Last week the FBI arrested Chinese national Yu Pingan in Los Angeles where he came to attend a technology conference.  Yu was charged with distributing and using malware including the rarely used Sakula malware program used in the massive data breach against the Office of Personnel Management (OPM) in 2014 and 2015 that resulted in huge amounts of personal information including Social Security numbers and fingerprints of more than 20 million present and former government employees being stolen.

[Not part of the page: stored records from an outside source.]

(* ===== verification/Transfer.v ===== *)
(** * Transfer: receiving and routing points

modules/transfer: the receivers (receiver/rpc/rpc_transfer.go,
receiver/socket/socket_telnet.go), the routing of their items to the send
queues (sender/sender.go, send_queues.go, node_rings.go), the cluster lists of
g/cfg.go and the statistics of proc/proc.go and sender/sender_cron.go.

The senders are written against the interface [NodeRing] of the hash rings.
The debugging aids [RecvDataTrace] and [RecvDataFilter] are left out. *)

From stdpp Require Import functions.
From S2P Require Import Prelude GoFloat GoString Hash Tags Model Containers.
From Stdlib Require Import Ascii.
From stdpp Require Import options.

Definition GAUGE : string := "GAUGE".
Definition COUNTER : string := "COUNTER".
Definition DERIVE : string := "DERIVE".
Definition DEFAULT_STEP : Z := 60.
Definition DefaultSendQueueMaxSize : Z := 102400.

(** ** State *)

(** The counters of proc/proc.go that the receivers and senders maintain; their
type is [SCounterQps] of vendor/github.com/toolkits/proc, of which they only add to [Cnt]. *)
Inductive stat : Set :=
| RecvCnt | RpcRecvCnt | HttpRecvCnt | SocketRecvCnt
| SendToJudgeCnt | SendToTsdbCnt | SendToGraphCnt
| SendToJudgeDropCnt | SendToTsdbDropCnt | SendToGraphDropCnt
| SendToJudgeFailCnt | SendToTsdbFailCnt | SendToGraphFailCnt.
#[export] Instance stat_eq_dec : EqDecision stat.
Proof. solve_decision. Defined.

Abbreviation proc := (stat → Z).
Definition IncrBy `{EqDecision C} (s : C) (n : Z) (p : C → Z) : C → Z := <[s := p s +₆₄ n]> p.
Definition Incr `{EqDecision C} (s : C) (p : C → Z) : C → Z := IncrBy s 1 p.

Record config : Type := Config {
  MinStep : Z; JudgeEnabled : bool; GraphEnabled : bool; TsdbEnabled : bool;
  JudgeCluster : gmap string string; GraphCluster : gmap string string }.

Record state : Type := State {
  JudgeQueues : gmap string (SafeListLimited.t JudgeItem.t);
  GraphQueues : gmap string (SafeListLimited.t GraphItem.t);
  TsdbQueue : option (SafeListLimited.t TsdbItem.t);
  stats : proc }.

Definition with_JudgeQueues q (st : state) : state := State q st.(GraphQueues) st.(TsdbQueue) st.(stats).
Definition with_GraphQueues q (st : state) : state := State st.(JudgeQueues) q st.(TsdbQueue) st.(stats).
Definition with_TsdbQueue q (st : state) : state := State st.(JudgeQueues) st.(GraphQueues) q st.(stats).
Definition with_stats p (st : state) : state := State st.(JudgeQueues) st.(GraphQueues) st.(TsdbQueue) p.

(** [formatClusterItems]; [kvs] is the order in which the cluster is visited. *)
Definition formatClusterItems (kvs : list (string * string)) : gmap string (list string) :=
  assign_all ((λ kv, (kv.1, TrimSpace <$> split "," kv.2)) <$> kvs) ∅.
Definition ClusterList (cluster : gmap string string) : gmap string (list string) :=
  formatClusterItems (map_to_list cluster).

(** [Start]: the least step *)
Definition start_MinStep (configured : Z) : Z := if configured <? 1 then 30 else configured.

(** [initSendQueues]; the visits of the clusters are in the order of [judge] and [graph]. *)
Definition initSendQueues (judge : list (string * string)) (graph : list (string * list string))
    (tsdbEnabled : bool) (stats : proc) : state :=
  State
    (assign_all ((λ kv, (kv.1, SafeListLimited.New DefaultSendQueueMaxSize)) <$> judge) ∅)
    (assign_all (kv ← graph; (λ addr, (kv.1 +:+ addr, SafeListLimited.New DefaultSendQueueMaxSize)) <$> kv.2) ∅)
    (if tsdbEnabled then Some (SafeListLimited.New DefaultSendQueueMaxSize) else None)
    stats.

(** [initNodeRings] *)
Definition initNodeRings (judgeReplicas graphReplicas : Z) (cfg : config) : go (Consistent.t * Consistent.t) :=
  j ← NewConsistentHashNodesRing (wrap32 judgeReplicas) (KeysOfMap cfg.(JudgeCluster));
  g ← NewConsistentHashNodesRing (wrap32 graphReplicas) (KeysOfMap cfg.(GraphCluster));
  Ret (j, g).

(** ** Conversions *)

Definition alignTs (ts period : Z) : go Z := r ← go_rem ts period; Ret (ts -₆₄ r).

Definition step_of (minStep step : Z) : Z := if step <? minStep then minStep else step.

Definition convert2JudgeItem (minStep : Z) (item : MetaData.t) : go JudgeItem.t :=
  ts ← alignTs item.(MetaData.Timestamp) (step_of minStep item.(MetaData.Step));
  Ret (JudgeItem.mk item.(MetaData.Endpoint) item.(MetaData.Metric) item.(MetaData.Value) ts
         item.(MetaData.CounterType) item.(MetaData.Tags)).

(** The type and the bounds of the data source of each counter type. *)
Definition ds_of (counterType : string) : option (string * string * string) :=
  if decide (counterType = GAUGE) then Some (counterType, "U", "U")
  else if decide (counterType = COUNTER) then Some (DERIVE, "0", "U")
  else if decide (counterType = DERIVE) then Some (DERIVE, "0", "U")
  else None.

Definition convert2GraphItem (minStep : Z) (d : MetaData.t) : go (result GraphItem.t) :=
  let step := step_of minStep d.(MetaData.Step) in
  match ds_of d.(MetaData.CounterType) with
  | None => Ret (Err "not_supported_counter_type")
  | Some (dsType, min, max) =>
      ts ← alignTs d.(MetaData.Timestamp) step;
      Ret (Ok (GraphItem.mk d.(MetaData.Endpoint) d.(MetaData.Metric) d.(MetaData.Tags)
                 d.(MetaData.Value) ts dsType step (step *₆₄ 2) min max))
  end.

(** [convert2TsdbItem]: copying the tags in any order gives the same map. *)
Definition convert2TsdbItem (d : MetaData.t) : TsdbItem.t :=
  TsdbItem.mk d.(MetaData.Metric) (<["endpoint" := d.(MetaData.Endpoint)]> d.(MetaData.Tags))
    d.(MetaData.Value) d.(MetaData.Timestamp).

(** ** Routing to the send queues *)

Section push.
Context {R : Type} `{!NodeRing R} (JudgeNodeRing GraphNodeRing : R) (cfg : config) (now : Z).

Definition push_judge (st : state) (item : MetaData.t) : go state :=
  match GetNode JudgeNodeRing (MetaData.PK item) with
  | Err _ => Ret st
  | Ok node =>
      judgeItem ← convert2JudgeItem cfg.(MinStep) item;
      Q ← deref (st.(JudgeQueues) !! node);
      let '(isSuccess, Q) := SafeListLimited.PushFront judgeItem Q in
      let st := with_JudgeQueues (<[node := Q]> st.(JudgeQueues)) st in
      Ret (if isSuccess : bool then st else with_stats (Incr SendToJudgeDropCnt st.(stats)) st)
  end.

Definition Push2JudgeSendQueue (items : list MetaData.t) (st : state) : go state :=
  go_foldl push_judge st items.

(** The item into the queue of one address of the node; [errCnt] counts the refusals. *)
Definition push_addr (node : string) (graphItem : GraphItem.t) (acc : state * Z) (addr : string) :
    go (state * Z) :=
  let '(st, errCnt) := acc in
  Q ← deref (st.(GraphQueues) !! (node +:+ addr));
  let '(isSuccess, Q) := SafeListLimited.PushFront graphItem Q in
  Ret (with_GraphQueues (<[node +:+ addr := Q]> st.(GraphQueues)) st,
       if isSuccess : bool then errCnt else errCnt + 1).

Definition push_graph (st : state) (item : MetaData.t) : go state :=
  c ← convert2GraphItem cfg.(MinStep) item;
  match c with
  | Err _ => Ret st
  | Ok graphItem =>
      match GetNode GraphNodeRing (MetaData.PK item) with
      | Err _ => Ret st
      | Ok node =>
          addrs ← deref (ClusterList cfg.(GraphCluster) !! node);
          r ← go_foldl (push_addr node graphItem) (st, 0) addrs;
          let '(st, errCnt) := r : state * Z in
          Ret (if 0 <? errCnt then with_stats (Incr SendToGraphDropCnt st.(stats)) st else st)
      end
  end.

It is interesting to note that while the Sakula malware is quite sophisticated, to a great extent Yu’s arrest was as a result of his failing to do little to hide his name in communications regarding the use of the malware.  An indication of Yu’s hubris is that he felt confident enough in his anonymity to attend a conference in the United States, which ultimately led to his arrest.

TIPS

This arrest  signals the continuing efforts the FBI is putting into apprehending cybercriminals.  It also serves again as a warning to all of us to remember that despite our best efforts to protect our personal data, we are only as secure as the places that hold our personal data with the weakest security, which is why, whenever possible, you should limit the amount of personal information you provide institutions and companies with which you do business.

 

Scam of the day – November 13, 2016 – Important update for victims of the OPM data breach

I initially reported to you in 2014  that  the federal Office of Personnel Management (OPM) was hacked by Chinese hackers who stole personal information of  what was initially thought to be the personal information of about four million present and former federal employees as well as non-employees whose information was gathered by the OPM during the course of background investigations of federal employees.  At that time, the OPM offered free credit restoration services and credit monitoring to the victims through Winvale/CSID.  Then in 2015,  the OPM discovered a much larger data breach affecting more than twenty-one million people and again offered free credit restoration services and credit monitoring services.   Now the contract of  OPM with Winvale/CSID to supply those free credit restoration and monitoring services will end on December 1st.  If you were affected by the initial breach and had availed yourself of the free services offered by OPM, you will need to re-register with the new company, ID Experts.  You can do so by clicking on this link. https://www.opm.gov/cybersecurity

Victims of the second OPM data breach who applied for free credit restoration and monitoring services were already covered by ID Experts so they need not reapply.

TIPS

If you were a victim of the first  OPM data breach,  you should click on the link above and sign up for the free services.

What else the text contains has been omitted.